Circumstances now afforded a splendid opening for the display of both. The quarrel between John and Ladislaus, after being patched up by a temporary peace, had broken out again so fiercely that John had been forced to fly from Rome, and to take refuge in Bologna. From thence he appealed to Sigismund to call a new Council for the settlement of the troubles of the Church, and the final suppression of the schism in the papacy; and he consented that it should be held in the free, Imperial town of Constance. Hus also saw his opportunity in this Council, and he appealed to Sigismund to secure him a public hearing before it. Sigismund readily consented, and promised also to give a safe-conduct for the purpose. Before starting, however, Hus secured from the new Archbishop, Conrad, and from the chief Inquisitor in Bohemia, letters declaring their belief in his orthodoxy. He then put himself under the special care of John of Chlum and Wenceslaus of Duba, and, under their escort, he started from Prague, without waiting for the arrival of the safe-conduct. To judge by some expressions in his letter to Sigismund, and still more by a letter which he left at Prague, to be opened by a friend in case of his death, Hus had already a gloomy anticipation of the fate which awaited him. But his spirits rose as the journey continued; for everywhere he met with kindness and hospitality, even from the Germans, and at Nürnberg he was chosen to preach before the nobles and clergy. So, with raised hopes, on the 3rd of November, 1414, he arrived at the town of Constance.

He and his friends were somewhat startled to find that the inn at which he lodged was close to that already occupied by the Pope, who had so recently excommunicated him. John of Chlum and Henry of Lac̆embok decided that the best course would be to go at once to the Pope, and tell him that Hus had arrived, under the promise of safe-conduct from the Emperor. The Pope answered that he had no desire to hinder Hus in any way; that he had no wish to do him any violence; and that Hus might remain safe in Constance, even if he had killed the Pope’s own brother. The arrival, two days later, of a messenger from Sigismund bearing the safe-conduct must have further confirmed Hus’s sense of security; and, so safe did his friends suppose him, that a rumour even spread among some of them that he was to preach before the Council.
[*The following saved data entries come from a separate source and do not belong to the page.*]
(** X11.  The "version" of a response is what [strip()] makes of the text
    of the VERSION file beside the program when that file exists,
    otherwise of /app/VERSION; it is left out when the file chosen cannot
    be read or when [strip()] leaves nothing of its text.  So a file
    beside the program that is unreadable or blank hides /app/VERSION.  A
    version that is shown is never empty. *)
Theorem hello_world_version_field env dir fs w :
  ∃ body w',
    hello_world env dir fs w = (Ok (body, 200%Z), w') ∧
    body !! "version" =
      match fs !! path_join dir "VERSION" with
      | Some beside => shown beside
      | None => shown (mjoin (fs !! "/app/VERSION"))
      end ∧
    (∀ v, body !! "version" = Some (JStr v) → v ≠ "").
Proof.
  rewrite hello_world_eq. do 2 eexists. split; [reflexivity|].
  rewrite response_version.
  assert (∀ o : option string,
            (if truthy (strip <$> o) then JStr <$> (strip <$> o) else None)
            = shown o) as Hshown.
  { intros [t|]; simpl; [|done].
    destruct (decide (strip t = "")) as [E|E]; [by rewrite E|].
    by destruct (strip t). }
  assert (read_version dir fs =
            strip <$> match fs !! path_join dir "VERSION" with
                      | Some beside => beside
                      | None => mjoin (fs !! "/app/VERSION")
                      end) as ->.
  { unfold read_version.
    destruct (fs !! path_join dir "VERSION") as [[t|]|] eqn:Hl;
      rewrite ?Hl; try done.
    by destruct (fs !! "/app/VERSION") as [[t|]|]. }
  rewrite Hshown. split.
  - by destruct (fs !! path_join dir "VERSION").
  - intros v. generalize (match fs !! path_join dir "VERSION" with
                          | Some beside => beside
                          | None => mjoin (fs !! "/app/VERSION")
                          end).
    intros [t|]; simpl; [|done]. case_decide; [done|]. by intros [= <-].
Qed.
But, in the meantime, there had arrived in Constance two enemies far more deadly to Hus than Pope or King. These were Michael de Causis, the German priest, and Stephen Pálec̆, his former friend and recent opponent, who had so lately been banished from Prague as a disturber of the peace. They agreed to draw up extracts, chiefly compiled from Hus’s book “De Ecclesia,” some of them tolerably accurate, others perverting his meaning. These Pálec̆ carried about among the Cardinals, bishops, and friars, and he stirred them up to take action against Hus. At last, on the 28th of November, while Hus was at dinner, there arrived at his house two bishops, the burgomaster of Constance, and a German gentleman. Not knowing Hus by sight, they first applied to John of Chlum for an opportunity of speaking with Hus, on behalf of the Cardinals. Chlum seems at once to have suspected treachery, and he told them that Hus had come to Constance to speak publicly before the Emperor and Council, and that he was under the protection of the Emperor’s safe-conduct. The bishops answered that they had come in the interests of peace and to prevent disorder. Then Hus, rising from table, came to them, and said that, though he had come to speak to the whole Council and not to the Cardinals only, yet, if the Cardinals desired it, he would come to see them.